Les intervenants ont ensuite travaillé la voix grâce à deux exercices : le premier, « Dialogue plurilingue 32» mettait en relation deux participants qui devaient se parler chacun dans leur langue

d'origine que l'autre ne connaissait pas. Ils devaient essayer de se comprendre par les mimiques, les intonations, les gestes, et composer une histoire avec une fin. Les étudiants ont particulièrement apprécié cet exercice, comme nous allons le voir dans l'analyse des questionnaires. Les scénarios inventés mettaient en jeu des amis qui souhaitaient se revoir, ou bien des personnages qui faisaient connaissance, ou encore, une dispute qui se terminait par un accord, etc. Ces situations ont été créées sans qu'aucun participant ne comprenne la langue de son interlocuteur, et sans que le public ne la comprenne la plupart du temps (à une exception près : lorsque les participants utilisaient

l'anglais). L'exercice suivant, bien plus complexe, confrontait l'étudiant à un enregistrement en français au moyen d'un casque (les enregistrements étaient très divers, l'étudiant pouvait entendre aussi bien un commentaire de match de football, qu'un texte d'Antonin Artaud33 et ses intonations si

particulières, des dialogues de films, etc.) qu'il devait reproduire en ne cherchant pas à imiter fidèlement le texte mais plutôt le son et les intonations du locuteurs. L'étudiant était placé devant le public qui n'entendait pas l'enregistrement.
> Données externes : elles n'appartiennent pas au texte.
(** The owner has rows and the new column is too long: the module's own
    error, before anything is built. *)
Lemma setitem_too_long key value :
  n ≠ 0 -> key ∉ names -> t_len tb < length value ->
  BoundRecArr_setitem t key value h
  = (inl (ValueError_too_many_entries (length value) (t_len tb)), h).
Proof using Ht Hattrs Hd Had HX Ha Hshape.
  intros Hn Hk Hlen. unfold BoundRecArr_setitem, get_table, get_dtype.
  rewrite (bind_inr _ _ _ _ _ (deref_Some h_tables _ _ _ Ht)).
  rewrite Hattrs. cbn [of_option].
  rewrite (bind_inr _ _ _ _ _ (ret_run _ _)). cbn [fst snd truth].
  rewrite bind_assoc.
  rewrite (bind_inr _ _ _ _ _ (AnnData_len_run _ _ _ _ _ _ _ Had HX Ha Hshape)).
  rewrite (bind_inr _ _ _ _ _ (ret_run _ _)).
  rewrite (bind_inr _ _ _ _ _ (deref_Some h_dtypes _ _ _ Hd)).
  destruct n as [|n']; [congruence|]. cbn [Nat.eqb negb andb].
  rewrite bool_decide_eq_false_2 by assumption. cbn [negb].
  apply Nat.ltb_lt in Hlen. now rewrite Hlen.
Qed.

(** The owner has rows and the new column has one entry per row: the slot
    of the owner named by the identity column receives a rebuilt table with
    the old columns and the new one. *)
Lemma setitem_appends key value :
  n ≠ 0 -> key ∉ names -> length value = t_len tb ->
  regular names (t_cols tb) (t_len tb) ->
  let h1 := add_table (names ++ [key])
              {| t_dtype := length (h_dtypes h); t_len := t_len tb;
                 t_cols := t_cols tb ++ [value]; t_attrs := None |} h in
  BoundRecArr_setitem t key value h
  = (inr tt,
     with_anndata (fun s => <[p := set_slot name_col (S (length (h_tables h))) ad]> s)
       (add_table (names ++ [key])
          (new_table h1 (t_cols tb ++ [value]) (t_len tb) (Some p) name_col) h1)).
Proof using Ht Hattrs Hd Had HX Ha Hshape.
  intros Hn Hk Hlen (Hnd & Hne & Hl & Hf) h1.
  unfold BoundRecArr_setitem, get_table, get_dtype.
  rewrite (bind_inr _ _ _ _ _ (deref_Some h_tables _ _ _ Ht)).
  rewrite Hattrs. cbn [of_option].
  rewrite (bind_inr _ _ _ _ _ (ret_run _ _)). cbn [fst snd truth].
  rewrite bind_assoc.
  rewrite (bind_inr _ _ _ _ _ (AnnData_len_run _ _ _ _ _ _ _ Had HX Ha Hshape)).
  rewrite (bind_inr _ _ _ _ _ (ret_run _ _)).
  rewrite (bind_inr _ _ _ _ _ (deref_Some h_dtypes _ _ _ Hd)).
  destruct n as [|n'] eqn:En; [congruence|]. cbn [Nat.eqb negb andb].
  rewrite bool_decide_eq_false_2 by assumption. cbn [negb].
  replace (t_len tb <? length value) with false
    by (symmetry; apply Nat.ltb_ge; lia).
  assert (Happ : append_fields t key value h = (inr (length (h_tables h)), h1)).
  { unfold append_fields, get_table, get_dtype.
    rewrite (bind_inr _ _ _ _ _ (deref_Some h_tables _ _ _ Ht)).
    rewrite (bind_inr _ _ _ _ _ (deref_Some h_dtypes _ _ _ Hd)).
    rewrite bool_decide_eq_false_2 by assumption.
    rewrite Hlen, Nat.max_id. rewrite map_pad_full by assumption.
    rewrite pad_full by assumption.
    unfold alloc_dtype, alloc_table, bind. reflexivity. }
  rewrite (bind_inr _ _ _ _ _ Happ).
  erewrite bind_inr.
  2:{ apply BoundRecArr_new_run with (names := names ++ [key])
        (cols := t_cols tb ++ [value]) (n := t_len tb).
      - unfold h1, add_table. simpl. hsimpl. rewrite lookup_snoc. simpl.
        rewrite lookup_snoc. reflexivity.
      - repeat split.
        + apply NoDup_app. repeat split; [assumption| |apply NoDup_singleton].
          intros x Hx Hx'. apply list_elem_of_singleton in Hx'. now subst.
        + now destruct names.
        + rewrite !length_app. simpl. lia.
        + apply Forall_app. split; [assumption|]. now constructor.
      - simpl. exists ad, X, a, (S n'), shape. unfold h1, add_table. hsimpl. auto. }
  unfold setattr, update_anndata, get_anndata, set_anndata.
  assert (Hl1 : length (h_tables h1) = S (length (h_tables h))).
  { unfold h1, add_table. hsimpl. rewrite length_app. simpl. lia. }
  unfold bind, deref, add_table. hsimpl. unfold h1, add_table. hsimpl.
  rewrite Had. unfold set_slot, slot.
  destruct (bool_decide (name_col = SMP_NAMES)); cbv beta iota;
    rewrite length_app, Nat.add_1_r; reflexivity.
Qed.
Lemma update_named_spec (h : Heap) (d l : nat) (key : string)
  (items : list (pystr * pystr)) (old_name new_name color : pystr) :
  key <> "name"%string -> key <> "color"%string ->
  dict_has h d key (PRef l) -> holds_distinct_named_colors h l items ->
  exists h',
    update_named d key old_name new_name color h = (Some tt, h') /\
    dict_has h' d key (PRef l) /\
    holds_distinct_named_colors h' l (renamed items old_name new_name color).
Proof.
  intros Hkn Hkc Hd (elems & Hl & Hnd & Hall).
  destruct (rename_first_spec h elems items old_name new_name color Hnd Hall)
    as (h1 & Hrun & (_ & Hlists & Hdicts) & Hall1).
  destruct (Hdicts d key (PRef l) Hkn Hkc Hd) as (e1 & Hd1 & Hk1).
  set (h2 := replace_nth d (PyDict (entries_set e1 key (PRef l))) h1).
  assert (Hdl : d <> l).
  { apply dict_list_distinct with h1 e1 elems; [exact Hd1|now apply Hlists]. }
  exists h2. split; [|split].
  - unfold update_named.
    rewrite (bind_eval _ _ h h _ (get_list_spec h d key _ Hd)),
      (bind_eval _ _ h h _ (iter_list_spec h l elems Hl)),
      (bind_eval _ _ h h1 _ Hrun).
    unfold py_setitem, bind, deref, store. now rewrite Hd1.
  - exists (entries_set e1 key (PRef l)). split.
    + unfold h2. apply nth_error_replace_same. apply nth_error_Some. congruence.
    + apply entries_get_set_same.
  - exists elems. split; [|split; [exact Hnd|]].
    + unfold h2. rewrite nth_error_replace_other by congruence. now apply Hlists.
    + apply named_colors_keep with h1; [|exact Hall1].
      unfold h2. now apply keeps_names_setitem.
Qed.

Lemma renamed_absent (items : list (pystr * pystr)) (old_name new_name color : pystr) :
  ~ In old_name (List.map fst items) -> renamed items old_name new_name color = items.
Proof.
  induction items as [|it t IH]; intros Habs; [reflexivity|]. cbn [renamed].
  destruct (pystr_eqb (fst it) old_name) eqn:E.
  - apply pystr_eqb_eq in E. exfalso. apply Habs. now left.
  - f_equal. apply IH. intros Hin. apply Habs. now right.
Qed.

(** X23. [update_threat_level] and [update_status_type] never raise.  They
    give the first entry named [old_name] the new name and colour, in the
    stored list itself, and leave every other entry, later entries named
    [old_name] included, as it is; the new name is not checked against the
    names already listed.  When no entry is named [old_name] the names stay
    as they are. *)
Theorem update_renames_first_match_only (h : Heap) (settings l : nat)
  (key : string) (items : list (pystr * pystr)) (old_name new_name color : pystr) :
  key = "threat_levels"%string \/ key = "status_types"%string ->
  dict_has h settings key (PRef l) -> holds_distinct_named_colors h l items ->
  exists h',
    update_named settings key old_name new_name color h = (Some tt, h') /\
    holds_distinct_named_colors h' l (renamed items old_name new_name color) /\
    get_names settings key h' =
      (Some (List.map (fun it => PStr (fst it))
               (renamed items old_name new_name color)), h') /\
    (~ In old_name (List.map fst items) ->
       get_names settings key h' = (Some (List.map (fun it => PStr (fst it)) items), h')).
Proof.
  intros Hkey Hd Hl. destruct (list_key_ok key Hkey) as [Hkn Hkc].
  destruct (update_named_spec h settings l key items old_name new_name color
              Hkn Hkc Hd Hl) as (h' & Hrun & Hd' & Hl').
  exists h'. split; [exact Hrun|]. split; [exact Hl'|].
  assert (Hnames : get_names settings key h' =
            (Some (List.map (fun it => PStr (fst it))
                     (renamed items old_name new_name color)), h')).
  { apply get_names_spec with l; [exact Hd'|now apply holds_distinct_holds]. }
  split; [exact Hnames|].
  intros Habs. rewrite Hnames. now rewrite renamed_absent.
Qed.

Lemma holds_distinct_alloc (h : Heap) (o : PyObj) (l : nat)
  (items : list (pystr * pystr)) :
  holds_distinct_named_colors h l items ->
  holds_distinct_named_colors (h ++ [o]) l items.
Proof.
  intros (elems & Hl & Hnd & Hall). exists elems. split; [|split; [exact Hnd|]].
  - rewrite nth_error_alloc_old; [exact Hl|]. apply nth_error_Some. congruence.
  - apply named_colors_keep with h; [apply keeps_names_alloc|exact Hall].
Qed.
Cet exercice d'imitation d'une voix a été très éprouvant pour certains participants qui n'osaient pas franchir le pas d'une décentration du sens du texte : pour réussir cet exercice, il leur fallait lâcher prise avec l'aspect sémantique de la langue et se concentrer uniquement sur le non-verbal, c'est-à-dire le son et les émotions véhiculées par les intonations du ou des locuteurs. Cet exercice est, de notre point de vue, particulièrement intéressant à mener avec une classe de FLE dans le cadre d'une démarche interculturelle, puisqu'il oblige l'apprenant à sortir de l'attitude qui lui est ordinairement demandée en cours de langue étrangère : une attitude d'écoute avec pour objectif la compréhension fine d'un sens. Cette démarche nous semble correspondre à ce que Martine Abdallah-Pretceille nomme « pédagogie de la rupture », qui cherche à éviter le recours à des automatismes pour chercher à les dépasser. Les intervenants ont à la fin de la séance, demandé aux étudiants de lire le début de la pièce de Shakespeare Le Songe d'une nuit d'été en français, mais ils n'ont pas pu développer cet exercice faute de temps. Ils avaient également prévu de travailler sur des textes dans les langues d'origine des participants, mais ils n'en ont pas eu la possibilité. Cependant, ce travail pourrait être facilement effectué en cours de langue dans le cadre d'un travail sur les intonations et les émotions à partir desquelles le sens du texte pourrait être deviné par les autres participants qui seraient ainsi amenés à produire des hypothèses.

Dans quelles mesures les exercices proposés dans le cadre de l'atelier théâtre ont-ils permis aux apprenants de développer une démarche réflexive sur leur propre culture et sur celle des autres ? Comment les apprenants sont-ils amenés à développer une compétence interculturelle grâce à ce type d'exercices ? En quoi peut-il être considéré comme un lieu de rencontre interculturelle ? Nous répondrons à ces questions dans la troisième partie de ce travail.